Die Digitalisierung bildet die zweite Säule. Die kontinentalen Finanzzentren brauchen eine starke digitale Marktinfrastruktur, die alle neuen digitalen Möglichkeiten vollumfänglich ausschöpft – die Distributed Ledger Technology (DLT) ist davon nur eine. Nur dann können sie die Fragmentierung wirksam überwinden und Agglomerationseffekte von örtlicher Nähe nachbilden.
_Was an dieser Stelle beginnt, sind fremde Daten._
(* ===== verification/Session.v ===== *)
(** * Sessions: interleaved calls on a database, its batches and its iterators

    A client that keeps several batches and iterators at a time and calls their
    methods in any order, within the contract of types.go: "No writes can happen
    to a domain while there exists an iterator over it, some backends may take
    out database locks to ensure this will not happen", and nothing is called on
    an iterator after [Close]. *)

From S2P Require Import Prelude Go Util Spec Types Client BatchLife.

Inductive iter_op := OValid | ONext | OKey | OValue | OError | OClose.

(** Batches and iterators are named by the order in which they were created. *)
Inductive cmd :=
  | Point (c : call)
  | NewBatch
  | OnBatch (i : nat) (c : batch_step)
  | Open (start end_ : slice) (reverse : bool)
  | OnIter (i : nat) (op : iter_op).

Inductive outcome :=
  | OAnswer (a : answer)
  | OUnit (r : result unit)
  | OBool (r : result bool)
  | OSlice (r : result slice)
  | OErr (e : option error)
  | ONothing.                                           (* no such handle *)

(** ** Running a session *)

Section run.
Context {S I B : Type} `{!IteratorOps I, !BatchOps S B} (ops : DBOps S I B).

(** A closed iterator is forgotten. *)
Record session := Sess { ss_db : S; ss_batches : list B; ss_iters : list (option I) }.

Definition run_iter_op (op : iter_op) (it : I) : outcome * option I :=
  match op with
  | OValid => let '(r, it) := it_Valid it in (OBool r, Some it)
  | ONext => let '(r, it) := it_Next it in (OUnit r, Some it)
  | OKey => let '(r, it) := it_Key it in (OSlice r, Some it)
  | OValue => let '(r, it) := it_Value it in (OSlice r, Some it)
  | OError => (OErr (it_Error it), Some it)
  | OClose => let '(r, _) := it_Close it in (OUnit r, None)
  end.

Definition run_cmd (c : cmd) (s : session) : outcome * session :=
  match c with
  | Point c =>
      let '(a, db) := run_call ops 0 c (ss_db s) in (OAnswer a, Sess db (ss_batches s) (ss_iters s))
  | NewBatch =>
      let '(r, db) := db_NewBatch ops (ss_db s) in
      (OUnit (result_map (λ _, tt) r),
       Sess db (match r with Ok b => ss_batches s ++ [b] | _ => ss_batches s end) (ss_iters s))
  | OnBatch i c =>
      match ss_batches s !! i with
      | Some b =>
          let '(r, (b, db)) := run_batch_step c (b, ss_db s) in
          (OUnit r, Sess db (<[i := b]> (ss_batches s)) (ss_iters s))
      | None => (ONothing, s)
      end
  | Open start end_ reverse =>
      let '(r, db) := (if reverse then db_ReverseIterator ops start end_
                       else db_Iterator ops start end_) (ss_db s) in
      (OUnit (result_map (λ _, tt) r),
       Sess db (ss_batches s) (match r with Ok it => ss_iters s ++ [Some it] | _ => ss_iters s end))
  | OnIter i op =>
      match ss_iters s !! i with
      | Some (Some it) =>
          let '(o, it) := run_iter_op op it in
          (o, Sess (ss_db s) (ss_batches s) (<[i := it]> (ss_iters s)))
      | _ => (ONothing, s)
      end
  end.

Fixpoint run_session (l : list cmd) (s : session) : list outcome * session :=
  match l with
  | [] => ([], s)
  | c :: l =>
      let '(o, s) := run_cmd c s in
      let '(os, s) := run_session l s in (o :: os, s)
  end.

End run.
Arguments session : clear implicits.

(** ** The abstract session *)

(** The store, the operations of the batches (nothing once written or closed),
    the open iterators with their domain and what they have still to deliver. *)
Record aiter := AIter { ai_start : slice; ai_end : slice; ai_left : list entry }.
Record asession := ASess {
  as_store : store;
  as_batches : list (option (list write));
  as_iters : list (option aiter);
}.

Definition spec_iter_op (op : iter_op) (l : list entry) : outcome * option (list entry) :=
  match op, l with
  | OValid, _ => (OBool (Ok (bool_decide (l ≠ []))), Some l)
  | ONext, _ :: l => (OUnit (Ok tt), Some l)
  | ONext, [] => (OUnit (Panic invalid_msg), Some [])
  | OKey, (k, _) :: _ => (OSlice (Ok (Some k)), Some l)
  | OValue, (_, v) :: _ => (OSlice (Ok (Some v)), Some l)
  | OKey, [] | OValue, [] => (OSlice (Panic invalid_msg), Some [])
  | OError, _ => (OErr None, Some l)
  | OClose, _ => (OUnit (Ok tt), None)
  end.

(** An outcome that is [None] here is some error. *)
Definition spec_cmd (c : cmd) (a : asession) : option outcome * asession :=
  match c with
  | Point c =>
      let '(r, m) := spec_call c (as_store a) in
      (Some (OAnswer r), ASess m (as_batches a) (as_iters a))
  | NewBatch => (Some (OUnit (Ok tt)), ASess (as_store a) (as_batches a ++ [Some []]) (as_iters a))
  | OnBatch i c =>
      match as_batches a !! i with
      | Some ws =>
          let '(r, (ws, m)) := spec_batch_step c ws (as_store a) in
          (OUnit <$> r, ASess m (<[i := ws]> (as_batches a)) (as_iters a))
      | None => (Some ONothing, a)
      end
  | Open start end_ reverse =>
      if bad_bounds start end_ then (Some (OUnit (Err errKeyEmpty)), a)
      else (Some (OUnit (Ok tt)),
            ASess (as_store a) (as_batches a)
              (as_iters a ++ [Some (AIter start end_ (scan (as_store a) start end_ reverse))]))
  | OnIter i op =>
      match as_iters a !! i with
      | Some (Some it) =>
          let '(o, l) := spec_iter_op op (ai_left it) in
          (Some o, ASess (as_store a) (as_batches a) (<[i := AIter (ai_start it) (ai_end it) <$> l]> (as_iters a)))
      | _ => (Some ONothing, a)
      end
  end.

Fixpoint spec_session (l : list cmd) (a : asession) : list (option outcome) * asession :=
  match l with
  | [] => ([], a)
  | c :: l =>
      let '(o, a) := spec_cmd c a in
      let '(os, a) := spec_session l a in (o :: os, a)
  end.

Definition meets (o : outcome) (expected : option outcome) : Prop :=
  match expected with Some o' => o = o' | None => ∃ e, o = OUnit (Err e) end.

(** ** What the contract allows *)

Definition writes (c : call) : bool :=
  match c with CSet _ _ | CSetSync _ _ | CDelete _ | CDeleteSync _ => true | _ => false end.
Definition is_point (c : call) : Prop :=
  match c with CScan _ _ _ | CBatch _ _ => False | _ => True end.
Definition call_key (c : call) : bytes :=
  match c with
  | CSet key _ | CSetSync key _ | CDelete key | CDeleteSync key => data key
  | _ => []
  end.

(** No iterator is open. *)
Definition quiet (a : asession) : Prop := Forall (λ it, it = None) (as_iters a).
(** No open iterator has the key in its domain. *)
Definition outside (a : asession) (k : bytes) : Prop :=
  Forall (from_option (λ it, ¬ in_domain (ai_start it) (ai_end it) k) True) (as_iters a).

(** What a backend does about writes while iterators are open: it lets them
    happen (its iterators read a snapshot), and then types.go forbids those in the
    domain of an open iterator; or its locks make a write wait for the iterators
    ([MemDB], whose goroutine holds the mutex for reading; bbolt, where a write
    transaction may wait for the read transactions), and then a client that
    writes must have closed its iterators. *)
Inductive write_policy := Snapshots | Locks.

Definition may_write (policy : write_policy) (keys : list bytes) (a : asession) : Prop :=
  match policy with
  | Snapshots => Forall (outside a) keys
  | Locks => quiet a
  end.

Definition allowed (policy : write_policy) (fits : limits) (c : cmd) (a : asession) : Prop :=
  match c with
  | Point c => is_point c ∧ call_fits fits c ∧ (writes c = true → may_write policy [call_key c] a)
  | OnBatch i (BCall c) =>
      batch_call_fits fits c ∧ within fits (S (length (default [] (as_batches a !! i ≫= id))))
  | OnBatch i (BWrite _) => may_write policy (write_key <$> default [] (as_batches a !! i ≫= id)) a
  | _ => True
  end.

Fixpoint allowed_session (policy : write_policy) (fits : limits) (l : list cmd) (a : asession) : Prop :=
  match l with
  | [] => True
  | c :: l => allowed policy fits c a ∧ allowed_session policy fits l (spec_cmd c a).2
  end.

(** Where a client may write with its iterators closed, it may write outside
    their domains. *)
Lemma allowed_Locks policy fits l a : allowed_session Locks fits l a → allowed_session policy fits l a.
Proof.
  revert a. induction l as [|c l IH]; intros a; [done|]. intros [Hc Hl]. split; [|by apply IH].
  assert (∀ keys, quiet a → may_write policy keys a) as Hq.
  { intros keys Ha. destruct policy; [|done]. apply list.Forall_forall. intros k _.
    eapply Forall_impl; [exact Ha|]. by intros ? ->. }
  destruct c as [c| |i [c|sync|]| |]; simpl in *; try done; [|by apply Hq].
  destruct Hc as (Hp & Hf & Hw). split_and!; [done|done|]. intros Hwr. by apply Hq, Hw.
Qed.

(** ** Refinement *)

Section refinement.
Context {S I B : Type} `{!IteratorOps I, !BatchOps S B} (ops : DBOps S I B).
Context `{!DBContract ops}.

Definition iter_rel (it : option I) (a : option aiter) : Prop :=
  match it, a with
  | Some it, Some a => it_rep it (ai_start a) (ai_end a) (ai_left a)
  | None, None => True
  | _, _ => False
  end.

Definition session_rel (s : session S I B) (a : asession) : Prop :=
  db_inv (ss_db s) ∧ db_model (ss_db s) = as_store a ∧
  Forall2 batch_rep (ss_batches s) (as_batches a) ∧ Forall2 iter_rel (ss_iters s) (as_iters a).

Lemma run_iter_op_spec op it start end_ l : it_rep it start end_ l →
  (run_iter_op op it).1 = (spec_iter_op op l).1 ∧
  iter_rel (run_iter_op op it).2 (AIter start end_ <$> (spec_iter_op op l).2).
Proof.
  intros H.
  destruct op; simpl.
  - destruct (law_Valid it start end_ l H) as (it' & -> & ?). by split.
  - destruct l as [|x l].
    + destruct (law_Next_invalid it start end_ H) as (it' & -> & ?). by split.
    + destruct (law_Next it start end_ x l H) as (it' & -> & ?). by split.
  - destruct l as [|[k v] l].
    + destruct (law_Key_invalid it start end_ H) as (it' & -> & ?). by split.
    + destruct (law_Key it start end_ k v l H) as (it' & -> & ?). by split.
  - destruct l as [|[k v] l].
    + destruct (law_Value_invalid it start end_ H) as (it' & -> & ?). by split.
    + destruct (law_Value it start end_ k v l H) as (it' & -> & ?). by split.
  - rewrite (law_Error it start end_ l H). by split.
  - destruct (law_it_Close it start end_ l H) as (it' & -> & _). done.
Qed.

Lemma run_open_spec s start end_ rev : db_inv s →
  let open := if rev : bool then db_ReverseIterator ops start end_ else db_Iterator ops start end_ in
  if bad_bounds start end_ then reply open s (Err errKeyEmpty) (λ s', db_inv s' ∧ db_model s' = db_model s)
  else ∃ it, reply open s (Ok it) (λ s', db_inv s' ∧ db_model s' = db_model s) ∧
    it_rep it start end_ (scan (db_model s) start end_ rev).
Proof.
  intros Hinv. destruct (bad_bounds start end_) eqn:Hb, rev; simpl.
  - by apply law_ReverseIterator_bad.
  - by apply law_Iterator_bad.
  - by apply law_ReverseIterator.
  - by apply law_Iterator.
Qed.

Lemma run_point_spec c s : db_inv s → is_point c → call_fits db_fits c →
  ∃ s', run_call ops 0 c s = ((spec_call c (db_model s)).1, s') ∧
    db_inv s' ∧ db_model s' = (spec_call c (db_model s)).2.
Proof.
  intros Hinv Hp Hfit.
  destruct (run_call_spec ops (Datatypes.S (size (db_model s))) c s Hinv Hfit) as (s' & H & ?); [lia|].
  exists s'. split; [|done]. by destruct c.
Qed.

Lemma run_cmd_spec policy c s a : session_rel s a → allowed policy db_fits c a →
  meets (run_cmd ops c s).1 (spec_cmd c a).1 ∧ session_rel (run_cmd ops c s).2 (spec_cmd c a).2.
Proof.
  destruct s as [db bs its], a as [m wss ls]. intros (Hinv & Hm & Hbs & Hits) Hok. simpl in *. subst m.
  destruct c as [c| |i c|start end_ rev|i op]; simpl in *.
  - destruct Hok as (Hp & Hfit & _). destruct (run_point_spec c db Hinv Hp Hfit) as (db' & -> & ? & ?).
    destruct (spec_call c (db_model db)). by split.
  - destruct (law_NewBatch db Hinv) as (b & (db' & -> & ? & ?) & Hb). split; [done|].
    split_and!; simpl; try done. by apply Forall2_app; [|constructor].
  - destruct (wss !! i) as [ws|] eqn:Hws.
    + destruct (Forall2_lookup_r _ _ _ _ _ Hbs Hws) as (b & -> & Hb).
      destruct (run_batch_step_spec ops c b ws db Hb Hinv) as (r & Hr & [b' db'] & -> & Hb' & ? & ?).
      { by destruct c; [destruct Hok|..]. }
      { intros c' ->. by destruct Hok. }
      destruct (spec_batch_step c ws (db_model db)) as [o [ws' m']]. simpl in *.
      split; [|split_and!; try done; by apply Forall2_insert].
      destruct o; simpl in *; [by subst|]. destruct Hr as [e ->]. by eexists.
    + assert (bs !! i = None) as ->; [|by split].
      apply lookup_ge_None. rewrite (Forall2_length _ _ _ Hbs). by apply lookup_ge_None.
  - pose proof (run_open_spec db start end_ rev Hinv) as H. destruct (bad_bounds start end_).
    + destruct H as (db' & -> & ? & ?). by split.
    + destruct H as (it & (db' & -> & ? & ?) & Hit). split; [done|].
      split_and!; simpl; try done. apply Forall2_app; [done|]. by constructor.
  - destruct (ls !! i) as [l|] eqn:Hl.
    + destruct (Forall2_lookup_r _ _ _ _ _ Hits Hl) as (it & -> & Hrel).
      destruct it as [it|], l as [[start end_ l]|]; simpl in Hrel; try done.
      destruct (run_iter_op_spec op it start end_ l Hrel) as [Ho Hrel']. simpl in *.
      destruct (run_iter_op op it) as [o it'], (spec_iter_op op l) as [o' l']. simpl in *.
      split; [done|]. split_and!; try done. by apply Forall2_insert.
    + assert (its !! i = None) as ->; [|by split].
      apply lookup_ge_None. rewrite (Forall2_length _ _ _ Hits). by apply lookup_ge_None.
Qed.

(** A database that meets the contract answers every session. *)
Lemma session_refines policy l s :
  db_inv s → allowed_session policy db_fits l (ASess (db_model s) [] []) →
  let spec := spec_session l (ASess (db_model s) [] []) in
  ∃ outs s', run_session ops l (Sess s [] []) = (outs, s') ∧ Forall2 meets outs spec.1 ∧
    db_inv (ss_db s') ∧ db_model (ss_db s') = as_store spec.2.
Proof.
  intros Hinv Hok. assert (session_rel (Sess s [] []) (ASess (db_model s) [] [])) as Hrel by done.
  revert Hok Hrel. generalize (Sess s ([] : list B) ([] : list (option I))), (ASess (db_model s) [] []).
  clear. induction l as [|c l IH]; intros s a Hok Hrel; simpl.
  - exists [], s. destruct Hrel as (? & ? & _). by split_and!.
  - destruct Hok as [Hc Hok]. destruct (run_cmd_spec policy c s a Hrel Hc) as [Hmeets Hrel'].
    destruct (run_cmd ops c s) as [o s1], (spec_cmd c a) as [o' a1]. simpl in *.
    destruct (IH s1 a1 Hok Hrel') as (outs & s2 & -> & Houts & ?).
    destruct (spec_session l a1). exists (o :: outs), s2. split_and!; [done|by constructor|apply H..].
Qed.

End refinement.

(** Every session a client may run on the database [s], whose contents are
    [m], is answered as the abstract session. *)
Definition serves {S I B : Type} `{!IteratorOps I, !BatchOps S B} (ops : DBOps S I B)
    (policy : write_policy) (fits : limits) (s : S) (m : store) : Prop :=
  ∀ l, allowed_session policy fits l (ASess m [] []) →
    ∃ outs s', run_session ops l (Sess s [] []) = (outs, s') ∧
      Forall2 meets outs (spec_session l (ASess m [] [])).1.

Lemma contract_serves {S I B : Type} `{!IteratorOps I, !BatchOps S B} (ops : DBOps S I B)
    `{!DBContract ops} policy (s : S) :
  db_inv s → serves ops policy db_fits s (db_model s).
Proof.
  intros Hinv l Hok. destruct (session_refines ops policy l s Hinv Hok) as (outs & s' & ? & ? & _).
  by exists outs, s'.
Qed.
Hier ist auch das Eurosystem gefordert, das ja mit dem TARGET-System bereits eine elementare Infrastruktur für den Zahlungsverkehr zur Verfügung stellt.
 

Diese ersten beiden Säulen schaffen ein digitales Netzwerk europäischer Finanzzentren. Damit dieses Netzwerk sein Potenzial aber voll entfalten kann, ist eine marktgetriebene Spezialisierung als dritte Säule notwendig. Marktgetriebene Spezialisierung kann helfen, Skaleneffekte zu erzielen, Innovationspotenzial zu steigern und Exzellenz zu erreichen. In einer „Coopetition“ – eine Wortschöpfung aus den englischen Begriffen für Kooperation und Wettbewerb – könnten europäische Finanzzentren kooperieren, konkurrieren und gleichzeitig ihre eigenen Kernkompetenzen entwickeln. Aber das ist eine Zukunftsvision. Es ist jedenfalls ein Zukunftsbild, das auch sehr in unserem ureigenen Interesse als Zentralbank liegt. Denn eine starke Währung, Preis- und Finanzstabilität können wir umso besser fördern, je mehr die relevanten Finanzströme dort verlaufen, wo unser Regime gilt.
 

Der Brexit kommt, der Brite geht. Was bleibt, ist hoffentlich ein partnerschaftliches und freundschaftliches Verhältnis mit dem Vereinigten Königreich. Was entsteht, ist vielleicht ein neues, globales und vernetztes Finanzzentrum in der EU27; mit Herzen, die in Paris, Madrid, Frankfurt und an weiteren Orten schlagen; und einem digitalen Hirn, das bis in den letzten Winkel der EU verästelt ist.